Presently there is no way to differentiate between error/corruption and simply “return false”. For now, the client should simply return false in any case it cannot perform partial-merge, regardless of reason. If there is corruption in the data, handle it in the FullMerge() function, and return false there.

name()

The name of the MergeOperator. Used to check for MergeOperator mismatches. For example a DB created with one MergeOperator is accessed using a different MergeOperator.

Return type:bytes

FilterPolicy

class rocksdb.interfaces.FilterPolicy
create_filter(keys)

Create a bytestring which can act as a filter for keys.

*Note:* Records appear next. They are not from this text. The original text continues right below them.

(** * file_tree: a verification development for [src/file_tree.pyx]

    The Cython module keeps a directory snapshot as a graph of mutable
    [TreeNode] objects and converts it to and from three textual or
    structured forms.  The development below embeds the module as it is
    written: Python strings are sequences of code points, [TreeNode] and
    [dict] objects live in explicit stores and are mutated through
    references, every [while stack:] loop is a fuelled loop over an
    explicit stack, and exceptions are results of their own. *)

From Stdlib Require Import ZArith String Ascii.
From stdpp Require Import base tactics option list gmap sorting.

Set Default Proof Using "Type".
Set Warnings "-register-all,-clear-no-such-hyp".
Local Open Scope Z_scope.

(** ** Python [str]: a sequence of Unicode code points *)

Module PyStr.

Abbreviation char := N (only parsing).
Abbreviation str := (list N) (only parsing).

(** UTF-8 decoding of a literal of this file into code points. *)
Fixpoint utf8 (bs : list N) : str :=
  match bs with
  | [] => []
  | b :: r =>
    if (b <? 128)%N then b :: utf8 r
    else if (b <? 224)%N then
      match r with
      | b1 :: r' => ((b - 192) * 64 + (b1 - 128))%N :: utf8 r'
      | _ => []
      end
    else if (b <? 240)%N then
      match r with
      | b1 :: b2 :: r' =>
        ((b - 224) * 4096 + (b1 - 128) * 64 + (b2 - 128))%N :: utf8 r'
      | _ => []
      end
    else
      match r with
      | b1 :: b2 :: b3 :: r' =>
        ((b - 240) * 262144 + (b1 - 128) * 4096 + (b2 - 128) * 64 + (b3 - 128))%N
          :: utf8 r'
      | _ => []
      end
  end.

Definition py (s : string) : str :=
  utf8 (map N_of_ascii (list_ascii_of_string s)).

Definition NL : char := 10%N.
Definition CR : char := 13%N.
Definition SPACE : char := 32%N.
Definition SLASH : char := 47%N.
Definition BANG : char := 33%N.
(** [│], [├], [└] and [─] of the box-drawing diagram. *)
Definition BOX_V : char := 9474%N.
Definition BOX_VR : char := 9500%N.
Definition BOX_UR : char := 9492%N.
Definition BOX_H : char := 9472%N.

(** [str.isspace] on one code point (CPython's [Py_UNICODE_ISSPACE]). *)
Definition isspace (c : char) : bool :=
  ((9 <=? c) && (c <=? 13) || (28 <=? c) && (c <=? 32) || (c =? 133) || (c =? 160)
   || (c =? 5760) || (8192 <=? c) && (c <=? 8202) || (c =? 8232) || (c =? 8233)
   || (c =? 8239) || (c =? 8287) || (c =? 12288))%N.

(** The line boundaries of [str.splitlines]. *)
Definition is_linebreak (c : char) : bool :=
  ((10 <=? c) && (c <=? 13) || (28 <=? c) && (c <=? 30) || (c =? 133)
   || (c =? 8232) || (c =? 8233))%N.

Fixpoint lstrip (s : str) : str :=
  match s with
  | c :: r => if isspace c then lstrip r else s
  | [] => []
  end.

Definition rstrip (s : str) : str := rev (lstrip (rev s)).

Definition strip (s : str) : str := rstrip (lstrip s).

Fixpoint startswith (s pre : str) : bool :=
  match pre, s with
  | [], _ => true
  | p :: pre', c :: s' => (p =? c)%N && startswith s' pre'
  | _ :: _, [] => false
  end.

Definition endswith (s suf : str) : bool := startswith (rev s) (rev suf).

(** [cur] holds the current line reversed; [\r\n] is one boundary and a
    final boundary opens no empty last line. *)
Fixpoint splitlines_from (cur : str) (s : str) : list str :=
  match s with
  | [] => match cur with [] => [] | _ => [rev cur] end
  | c :: r =>
    if is_linebreak c then
      match r with
      | c' :: r' =>
        if (c =? CR)%N && (c' =? NL)%N then rev cur :: splitlines_from [] r'
        else rev cur :: splitlines_from [] r
      | [] => rev cur :: splitlines_from [] r
      end
    else splitlines_from (c :: cur) r
  end.

Definition splitlines (s : str) : list str := splitlines_from [] s.

(** [s.replace(old, new)] for a non-empty [old]: leftmost occurrences that
    do not overlap; [skip] counts the characters of a match still to drop. *)
Fixpoint replace_from (old new : str) (skip : nat) (s : str) : str :=
  match s with
  | [] => []
  | c :: r =>
    match skip with
    | S k => replace_from old new k r
    | O =>
      if startswith s old then new ++ replace_from old new (length old - 1) r
      else c :: replace_from old new O r
    end
  end.

Definition replace (s old new : str) : str :=
  match old with
  | [] => new ++ flat_map (fun c => c :: new) s
  | _ => replace_from old new O s
  end.

(** [old in s]. *)
Fixpoint contains (s old : str) : bool :=
  startswith s old || match s with [] => false | _ :: r => contains r old end.

(** [sep.join(parts)]. *)
Fixpoint join (sep : str) (parts : list str) : str :=
  match parts with
  | [] => []
  | [p] => p
  | p :: ps => p ++ sep ++ join sep ps
  end.

(** [s.split(sep)] for a one-character separator. *)
Fixpoint split_from (sep : char) (cur : str) (s : str) : list str :=
  match s with
  | [] => [rev cur]
  | c :: r =>
    if (c =? sep)%N then rev cur :: split_from sep [] r
    else split_from sep (c :: cur) r
  end.

Definition split (s : str) (sep : char) : list str := split_from sep [] s.

(** [s * n] for an integer [n]; a negative count gives the empty string. *)
Definition times (s : str) (n : Z) : str := concat (replicate (Z.to_nat n) s).

(** [<] and [==] of [str]: code points compared left to right. *)
Fixpoint str_ltb (a b : str) : bool :=
  match a, b with
  | [], [] => false
  | [], _ :: _ => true
  | _ :: _, [] => false
  | x :: a', y :: b' => (x <? y)%N || (x =? y)%N && str_ltb a' b'
  end.

Definition str_eqb (a b : str) : bool := bool_decide (a = b).

(** Decimal digits of a non-negative integer, as [str(n)] prints them. *)
Fixpoint digits_fuel (fuel : nat) (n : N) (acc : str) : str :=
  match fuel with
  | O => acc
  | S f =>
    let acc' := (48 + n mod 10)%N :: acc in
    if (n <? 10)%N then acc' else digits_fuel f (n / 10)%N acc'
  end.

Definition str_of_nat (n : nat) : str :=
  digits_fuel (S n) (N.of_nat n) [].

End PyStr.
Export PyStr.

Example py_box : py "│├└─ /!" = [BOX_V; BOX_VR; BOX_UR; BOX_H; SPACE; SLASH; BANG].
Proof. reflexivity. Qed.

Example splitlines_ex :
  splitlines (py "a" ++ [NL] ++ [NL] ++ py "b" ++ [CR; NL]) = [py "a"; []; py "b"].
Proof. reflexivity. Qed.

Example replace_ex : replace (py "|-- a|-- b") (py "|-- ") [] = py "ab".
Proof. reflexivity. Qed.

Example str_of_nat_ex : str_of_nat 204 = py "204".
Proof. reflexivity. Qed.

(** ** Outcomes of a call *)

(** The exceptions the module raises or lets through. *)
Inductive exn :=
| ValueError (msg : str)
| AttributeError
| StopIteration
| KeyError (key : str)
| TypeError
| OSError.

(** [Ok] and [Raise] are Python's two outcomes.  [Stuck] is a read through a
    reference that names no object of the store, which Python rules out;
    [OutOfFuel] is a loop that the given number of iterations did not end. *)
Inductive result (A : Type) :=
| Ok (a : A)
| Raise (e : exn)
| Stuck
| OutOfFuel.
Arguments Ok {A} a.
Arguments Raise {A} e.
Arguments Stuck {A}.
Arguments OutOfFuel {A}.

Definition bind {A B : Type} (m : result A) (k : A -> result B) : result B :=
  match m with
  | Ok a => k a
  | Raise e => Raise e
  | Stuck => Stuck
  | OutOfFuel => OutOfFuel
  end.

Notation "x <- m ;; k" := (bind m (fun x => k))
  (at level 62, m at next level, right associativity).

Definition deref {A : Type} (o : option A) : result A :=
  match o with Some a => Ok a | None => Stuck end.

(** ** [TreeNode] objects and their store *)

Abbreviation loc := nat (only parsing).

(** The four [cdef] attributes; [non_leaf_names] stays [None] for a leaf. *)
Record TreeNode := mkTreeNode {
  name : str;
  is_leaf : bool;
  children : list loc;
  non_leaf_names : option (gset str)
}.

(** The objects allocated so far, a reference being an index. *)
Abbreviation heap := (list TreeNode) (only parsing).

Module Node.

(** [TreeNode(name, is_leaf)] *)
Definition new (nm : str) (leaf : bool) (h : heap) : loc * heap :=
  (length h,
   h ++ [mkTreeNode nm leaf [] (if leaf then None else Some ∅)]).

(** [self.add_child(node)] *)
Definition add_child (self node : loc) (h : heap) : result heap :=
  p <- deref (h !! self);;
  c <- deref (h !! node);;
  let p1 := mkTreeNode (name p) (is_leaf p) (children p ++ [node]) (non_leaf_names p) in
  if is_leaf c then Ok (<[self := p1]> h)
  else
    match non_leaf_names p with
    | Some s =>
      Ok (<[self := mkTreeNode (name p) (is_leaf p) (children p ++ [node])
                      (Some ({[name c]} ∪ s))]> h)
    | None => Raise AttributeError
    end.

Definition get_name (self : loc) (h : heap) : result str :=
  o <- deref (h !! self);; Ok (name o).

Definition check_leaf (self : loc) (h : heap) : result bool :=
  o <- deref (h !! self);; Ok (is_leaf o).

Definition get_children (self : loc) (h : heap) : result (list loc) :=
  o <- deref (h !! self);; Ok (children o).

(** [for x in reversed(xs): stack.append(f x)]; a stack keeps its top at
    the head of the list. *)
Definition push_reversed {A B : Type} (f : A -> B) (xs : list A) (stack : list B) : list B :=
  fold_left (fun st x => f x :: st) (rev xs) stack.

Definition CONNECTOR : str := Eval vm_compute in py "|-- ".
Definition INDENT : str := Eval vm_compute in py "    ".

(** *** [to_repr] *)

Fixpoint to_repr_loop (fuel : nat) (h : heap) (folder_depth file_depth : Z)
    (stack : list (loc * Z)) (representation : str) : result str :=
  match stack with
  | [] => Ok representation
  | (current_node, current_level) :: stack =>
    match fuel with
    | O => OutOfFuel
    | S fuel =>
      node <- deref (h !! current_node);;
      let indent := times INDENT current_level in
      let leaf := is_leaf node in
      if (if leaf then negb (file_depth =? 0) && (file_depth <? current_level)
          else negb (folder_depth =? 0) && (folder_depth <? current_level))
      then to_repr_loop fuel h folder_depth file_depth stack representation
      else
        let representation :=
          if 0 <? current_level
          then representation ++ [NL] ++ indent ++ CONNECTOR ++ name node
          else representation ++ name node in
        if negb leaf then
          to_repr_loop fuel h folder_depth file_depth
            (push_reversed (fun child => (child, current_level + 1)) (children node) stack)
            (representation ++ [SLASH])
        else to_repr_loop fuel h folder_depth file_depth stack representation
    end
  end.

Definition to_repr (fuel : nat) (h : heap) (self : loc) (level : Z) (depth : Z * Z)
  : result str :=
  let '(folder_depth, file_depth) := depth in
  if (folder_depth <? 0) || (file_depth <? 0)
  then Raise (ValueError (py "Depth values cannot be negative"))
  else to_repr_loop fuel h folder_depth file_depth [(self, level)] [].

(** *** [from_repr] *)

(** [while len(node_stack) > level + 1: node_stack.pop()]; [node_stack] is
    kept in Python's order, its top last. *)
Fixpoint pop_to_level (fuel : nat) (level : nat) (node_stack : list loc) : list loc :=
  match fuel with
  | O => node_stack
  | S fuel =>
    if (level + 1 <? length node_stack)%nat
    then pop_to_level fuel level (removelast node_stack)
    else node_stack
  end.

(** One pass of the [for line in lines[1:]] body, given the name, tag and
    level read off the line. *)
Definition attach (nm : str) (leaf : bool) (level : nat)
    (st : heap * list loc) : result (heap * list loc) :=
  let '(h, node_stack) := st in
  let '(new_node, h) := new nm leaf h in
  let node_stack := pop_to_level (length node_stack) level node_stack in
  parent_node <- match last node_stack with
                    | Some p => Ok p
                    | None => Raise (KeyError [])
                    end;;
  h <- add_child parent_node new_node h;;
  Ok (h, if negb leaf then node_stack ++ [new_node] else node_stack).

Definition from_repr_line (line : str) (st : heap * list loc) : result (heap * list loc) :=
  let indent_level := (length line - length (lstrip line))%nat in
  let level := (indent_level / 4)%nat in
  let line_content := strip line in
  let leaf := negb (endswith line_content [SLASH]) in
  let nm :=
    if leaf then strip (replace line_content CONNECTOR [])
    else strip (replace (replace line_content [SLASH] []) CONNECTOR []) in
  attach nm leaf level st.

Parameters:keys (list of bytes) – list of keys (potentially with duplicates) that are ordered according to the user supplied comparator.
Returns:A filter that summarizes keys
Return type:bytes
key_may_match(key, filter)

Check if the key is maybe in the filter.

Parameters:
  • key (bytes) – Key for a single entry inside the database
  • filter (bytes) – Contains the data returned by a preceding call to create_filter on this class
Returns:

This method must return True if the key was in the list of keys passed to create_filter(). This method may return True or False if the key was not on the list, but it should aim to return False with a high probability.

Return type:

bool

name()

Return the name of this policy. Note that if the filter encoding changes in an incompatible way, the name returned by this method must be changed. Otherwise, old incompatible filters may be passed to methods of this type.

Return type:bytes

SliceTransform

class rocksdb.interfaces.SliceTransform

SliceTransform is currently used to implement the ‘prefix-API’ of rocksdb. https://github.com/facebook/rocksdb/wiki/Proposal-for-prefix-API

transform(src)
Parameters:src (bytes) – Full key to extract the prefix from.
Returns:A tuple of two interges (offset, size). Where the first integer is the offset within the src and the second the size of the prefix after the offset. Which means the prefix is generted by src[offset:offset+size]
Return type:(int, int)
in_domain(src)

Decide if a prefix can be extraced from src. Only if this method returns True transform() will be called.

Parameters:src (bytes) – Full key to check.
Return type:bool
in_range(prefix)

Checks if prefix is a valid prefix

Parameters:prefix (bytes) – Prefix to check.
Returns:True if prefix is a valid prefix.
Return type:bool
name()

Return the name of this transformation.